The University of Michigan’s Central Student Government and the knowledge community, Growing STEM, organized a town hall of faculty and students Monday night to discuss the inadequate representation of women and minorities in STEM majors. The event provided an opportunity for faculty members to share their research and for students to share their experiences.
University records published in Fall 2015 show the School of Engineering was 25 percent female and 2 percent Black, and out of 9,428 students enrolled at the time, only 64 of them were female Black students. This is just one example of how underrepresentation in STEM is an issue the University community is still grappling with.
CSG Vice President Nadine Jawad, a Public Policy senior, opened the event. She said one of the largest issues hindering representation is minority students simply not being aware of the available resources.
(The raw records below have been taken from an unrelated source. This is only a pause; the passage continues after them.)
Definition milk : Task.t := Task.mk 1 "alice" "buy milk" None false 10 10.
Definition eggs : Task.t := Task.mk 2 "alice" "buy eggs" (Some "a dozen") false 20 20.
Definition rent : Task.t := Task.mk 3 "bob" "pay rent" None false 15 15.

(** Alice owns tasks 1 and 2, Bob owns task 3. *)
Definition shared : Session := mkSession [milk; eggs; rent] 4 [] 1 [] 1.

(** What other turns may do in between: Alice adds a task, Bob tries to
    complete task 1, and the model asks for a tool that does not exist. *)
Definition interleaved : list request :=
  [mk_request "alice" "add_task"
     (todo_agent.mk_tool_args (Some "call mom") None None None) 50 50;
   mk_request "bob" "complete_task"
     (todo_agent.mk_tool_args None None None (Some 1)) 60 60;
   mk_request "alice" "undo" no_args 70 70].

(** The same without Bob's task. *)
Definition alone : Session := mkSession [milk; eggs] 4 [] 1 [] 1.

Definition m1 : Message.t := Message.mk 1 "alice" 1 "user" "first" 1.
Definition m2 : Message.t := Message.mk 2 "alice" 1 "assistant" "second" 2.
Definition m3 : Message.t := Message.mk 3 "alice" 1 "user" "third" 3.

(** One conversation of Alice's with three messages. *)
Definition talk : Session :=
  mkSession [] 1 [Conversation.mk 1 "alice" 1 3] 2 [m1; m2; m3] 4.

(** A model that asks for one [add_task] when it sees the opening
    transcript, and cannot be reached after that. *)
Definition add_call : tool_call := mk_tool_call "call_1" "add_task" "{}".

Definition add_then_fail (transcript : list chat_message)
    : exn + todo_agent.assistant_message :=
  match transcript with
  | [_; _] => inr (todo_agent.mk_assistant_message None (Some [add_call]))
  | _ => inl "rate limit exceeded"
  end.

(** A model that asks for a tool nobody registered, and then answers. *)
Definition undo_call : tool_call := mk_tool_call "call_1" "undo" "{}".

Definition undo_then_answer (transcript : list chat_message)
    : exn + todo_agent.assistant_message :=
  match transcript with
  | [_; _] => inr (todo_agent.mk_assistant_message None (Some [undo_call]))
  | _ => inr (todo_agent.mk_assistant_message (Some "I cannot undo that.") None)
  end.



Definition utcnow (n : nat) : Z := Z.of_nat n.

Definition json_loads (text : string) : exn + todo_agent.tool_args :=
  inr (todo_agent.mk_tool_args (Some "buy milk") None None None).

Definition json_dumps (v : value) : string := "{...}".

Definition opening : todo_agent.state :=
  todo_agent.initial_state "You are a helpful todo assistant." empty_session 0
    "Add a task to buy milk" [].


(** A model that can never be reached. *)
Definition unreachable (transcript : list chat_message)
    : exn + todo_agent.assistant_message :=
  inl "connection refused".

(** A model that answers at once, with an empty text. *)
Definition silent (transcript : list chat_message)
    : exn + todo_agent.assistant_message :=
  inr (todo_agent.mk_assistant_message (Some "") None).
An important part of solving this, she said, is to consider what directly or indirectly affects student learning.
“I think the way we have to approach this conversation is thinking about both the direct and indirect ways students are impacted in the classroom,” Jawad said. “CSG has divided our work around STEM in these different ways. One is the direct way, so the small initiatives or programs we can improve. The other way is for long-term, more indirect advocacy work that impacts students inside and outside of STEM.”
Physics professor Tim McKay and Meg Bakewell, director of the Foundational Course Initiative, delivered the first presentation. They discussed their work on the Foundational Course Initiative, a research project aimed at improving curriculums and student experiences in introductory courses. These courses tend to be large lectures with students of varying backgrounds and interests. McKay noted not all students will necessarily be successful when taught in this general way.
“The students are not all the same, so if you put them through exactly the same thing, it’s not right for almost anybody,” McKay said.
McKay urged students to help them improve introductory courses by taking surveys and encouraging their professors to experiment.
“We’re trying to make Michigan the laboratory for education on a scale like this so that we can lead the world in doing this kind of education,” McKay said. “You have a role to play in this.”
Chris Bass, director of the Women in Science and Engineering Residence Program, presented data highlighting the benefits the program provided for underrepresented, first-generation students. These benefits include a higher GPA and a higher likelihood to finish your degree in a science field. Bass said one of the challenges was figuring out what about the WISE RP program caused these benefits.
“We’re also thinking more about being able to dissect this data,” Bass said. “What aspects of those benefits that I showed you made the difference? How do we identify what’s really working and enhance that? We really need to dig deeper to get at what’s working.”
Joe Salvatore, director of the Science Learning Community, discussed the mission, environment, staff, programs and collaborations of the SLC. Salvatore highlighted underrepresented students’ stories in the SLC and a mentoring program between underclassmen and upperclassmen students. He also talked about the “growth mindset concept,” an idea based on research by Stanford University professor Carol Dweck.
“When we have a fixed mindset, we believe we’re either good at something inherently or we’re not,” Salvatore said. “The idea behind a growth mindset is to believe that all of you can learn anything. That’s a pretty powerful concept.”
Deborah Goldberg, professor of ecology and evolutionary biology, talked about the creation of a new non-residential learning community, based on engaging underrepresented communities in STEM by working and collaborating with students others from those communities. The program, STEM Success Communities, will launch fall 2018 and aims to focus on reaching out to as many students as possible, as it will not be limited by residential space.
“The idea of this is the most valuable resource in college is often sitting next to you,” Goldberg said. “It is learning together.”
In the discussion portion, students shared experiences of feeling discouraged and what can be done to make the STEM environment more inclusive. A number of students noted the importance of having mentors from their backgrounds and having community support systems. The faculty members talked more about possible solutions and encouraged students to keep voicing their opinions.
Engineering freshman Sandra Dubaisi co-organized the event. She said she has enjoyed working with this issue of underrepresentation with STEM and wants to find more ways to get involved.
“I want to know how I’ll be able to advocate for it and what’s necessary for that because I’m not exactly sure,” Dubaisi said. “I’ll definitely ask around and try to write proposals, to see where that goes.”
Dubaisi also expressed her desire for other people to contribute to the conversation.
“I hope other people get involved. I know a lot of people are interested.”